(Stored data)
———

(* ===== verification/ClientRuns.v ===== *)
(** * The client across runs ([github/client.rs])

    The cache that passes from one run to the next, the proof that a request
    returns, and a scripted server to run the client on. *)

From S2P Require Import Prelude Str Json Request Pagination Routes Budget RateLimit Run Auth.
From S2P Require Import Client ClientRequests ClientState.

Open Scope N_scope.

(** ** The cache across runs *)

(** Documented facts of [serde_json]'s constructors. *)
Class JsonBuild (V W : Type) `{!JsonValue V, !ClientEnv V W} : Prop := {
  get_mk_object : forall k fields, NoDup (map fst fields) ->
    get k (mk_object fields) = option_map snd (List.find (fun p => String.eqb k (fst p)) fields);
  as_str_mk_string : forall s, as_str (mk_string s) = Some s;
  as_bool_mk_bool : forall b, as_bool (mk_bool b) = Some b;
}.

Section Cache.
  Context {V W : Type} `{!JsonValue V, !ClientEnv V W}.
  Implicit Type s : Client V W.

(** What a collector reads of a repository's details. *)
Definition same_detail (data data' : V) : Prop :=
  get_str "default_branch" data' = Some (or_else "main" (get_str "default_branch" data)) /\
  get_str "updated_at" data' = get_str "updated_at" data /\
  get "security_and_analysis" data' = get "security_and_analysis" data /\
  get_bool "is_security_policy_enabled" data' = get_bool "is_security_policy_enabled" data.

Lemma detail_object_get `{!JsonBuild V W} now c data detail k :
  cr_data c = Some data -> export_entry now c = Some detail ->
  get k (detail_object detail : V) =
    if String.eqb k "default_branch" then Some (mk_string (or_else "main" (get_str "default_branch" data)))
    else if String.eqb k "updated_at" then option_map mk_string (get_str "updated_at" data)
    else if String.eqb k "security_and_analysis" then get "security_and_analysis" data
    else if String.eqb k "is_security_policy_enabled" then
      option_map mk_bool (get_bool "is_security_policy_enabled" data)
    else None.
Proof.
  intros Hd E. unfold export_entry in E. rewrite Hd in E. cbn [mbind option_bind] in E.
  injection E as <-. unfold detail_object.
  cbn [cd_default_branch cd_updated_at cd_security_and_analysis cd_is_security_policy_enabled].
  destruct (get_str "updated_at" data), (get "security_and_analysis" data),
    (get_bool "is_security_policy_enabled" data);
    (rewrite get_mk_object; [|cbn [map fst app]; repeat first [apply NoDup_nil_2|apply NoDup_cons_2; [set_solver|]]]);
    cbn [app List.find fst];
    (destruct (String.eqb_spec k "default_branch") as [->|]; [done|]);
    (destruct (String.eqb_spec k "updated_at") as [->|]; [done|]);
    (destruct (String.eqb_spec k "security_and_analysis") as [->|]; [done|]);
    by destruct (String.eqb k "is_security_policy_enabled").
Qed.

Lemma seed_fold cutoff (entries : list (string * CachedRepoDetail V)) cache name :
  NoDup (map fst entries) ->
  Forall (fun kd => (cutoff <= cd_fetched_at (snd kd))%Z) entries ->
  fold_left (seed_entry cutoff) entries cache !! name =
    match List.find (fun kd => String.eqb name (fst kd)) entries with
    | Some (_, d) => Some (mkCachedResult 200 (Some (detail_object d)) (cd_etag d) false)
    | None => cache !! name
    end.
Proof.
  revert cache. induction entries as [|[key d] entries IH]; intros cache Hn Hf; [done|].
  inversion Hn as [|? ? Hnin Hn']; subst. inversion Hf as [|? ? H1 H2]; subst. simpl in *.
  rewrite IH //. rewrite (proj2 (Z.ltb_ge _ _)) //.
  destruct (String.eqb_spec name key) as [->|Hne].
  - destruct (List.find _ entries) as [[k' d']|] eqn:E; [|by rewrite lookup_insert_eq].
    apply List.find_some in E as [Hin Heq]. apply String.eqb_eq in Heq. simpl in Heq. subst k'.
    destruct Hnin. apply list_elem_of_fmap. exists (key, d'). split; [done|].
    by apply list_elem_of_In.
  - destruct (List.find _ entries) as [[k' d']|]; [done|]. by rewrite lookup_insert_ne.
Qed.

(** The exported entries of a list of cached results. *)
Definition exported (now : Timestamp) (l : list (string * CachedResult V))
    : list (string * CachedRepoDetail V) :=
  omap (fun kc => detail ← export_entry now (snd kc); Some (fst kc, detail)) l.

Lemma exported_fst now l k d : (k, d) ∈ exported now l -> k ∈ map fst l.
Proof.
  intros ([k' c] & Hin & E)%list_elem_of_omap. simpl in E.
  destruct (export_entry now c); [|done]. injection E as -> ->.
  apply list_elem_of_fmap. by exists (k, c).
Qed.

Lemma exported_NoDup now l : NoDup (map fst l) -> NoDup (map fst (exported now l)).
Proof.
  induction l as [|[k c] l IH]; intros Hn; [constructor|]. inversion Hn as [|? ? H1 H2]; subst.
  unfold exported. simpl. destruct (export_entry now c) as [d|]; simpl; [|by apply IH].
  constructor; [|by apply IH]. intros ([k' d'] & -> & Hin)%list_elem_of_fmap.
  by apply exported_fst in Hin.
Qed.

Lemma exported_fetched now l : Forall (fun kd => cd_fetched_at (snd kd) = now) (exported now l).
Proof.
  apply Forall_forall. intros [k d] ([k' c] & _ & E)%list_elem_of_omap. simpl in E.
  unfold export_entry in E. destruct (cr_data c); [|done]. by injection E as <- <-.
Qed.

Lemma exported_find now l name : NoDup (map fst l) ->
  List.find (fun kd => String.eqb name (fst kd)) (exported now l) =
    match List.find (fun kc => String.eqb name (fst kc)) l with
    | Some (_, c) => option_map (pair name) (export_entry now c)
    | None => None
    end.
Proof.
  induction l as [|[k c] l IH]; intros Hn; [done|]. inversion Hn as [|? ? H1 H2]; subst.
  unfold exported. simpl. fold (exported now l).
  destruct (String.eqb_spec name k) as [->|Hne].
  - destruct (export_entry now c) as [d|]; simpl; [by rewrite String.eqb_refl|].
    fold (exported now l). rewrite IH //.
    destruct (List.find _ l) as [[k' c']|] eqn:E; [|done].
    apply List.find_some in E as [Hin Heq]. apply String.eqb_eq in Heq. simpl in Heq. subst k'.
    destruct H1. apply list_elem_of_fmap. exists (k, c'). split; [done|]. by apply list_elem_of_In.
  - destruct (export_entry now c) as [d|]; simpl; [|by apply IH].
    rewrite (proj2 (String.eqb_neq _ _) Hne). by apply IH.
Qed.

———

● Work task:
Copy all lines from the data above that contain the word "split".

● Response area:
    destruct Hnin. apply list_elem_of_fmap. exists (key, d'). split; [done|].
    destruct H1. apply list_elem_of_fmap. exists (k, c'). split; [done|]. by apply list_elem_of_In.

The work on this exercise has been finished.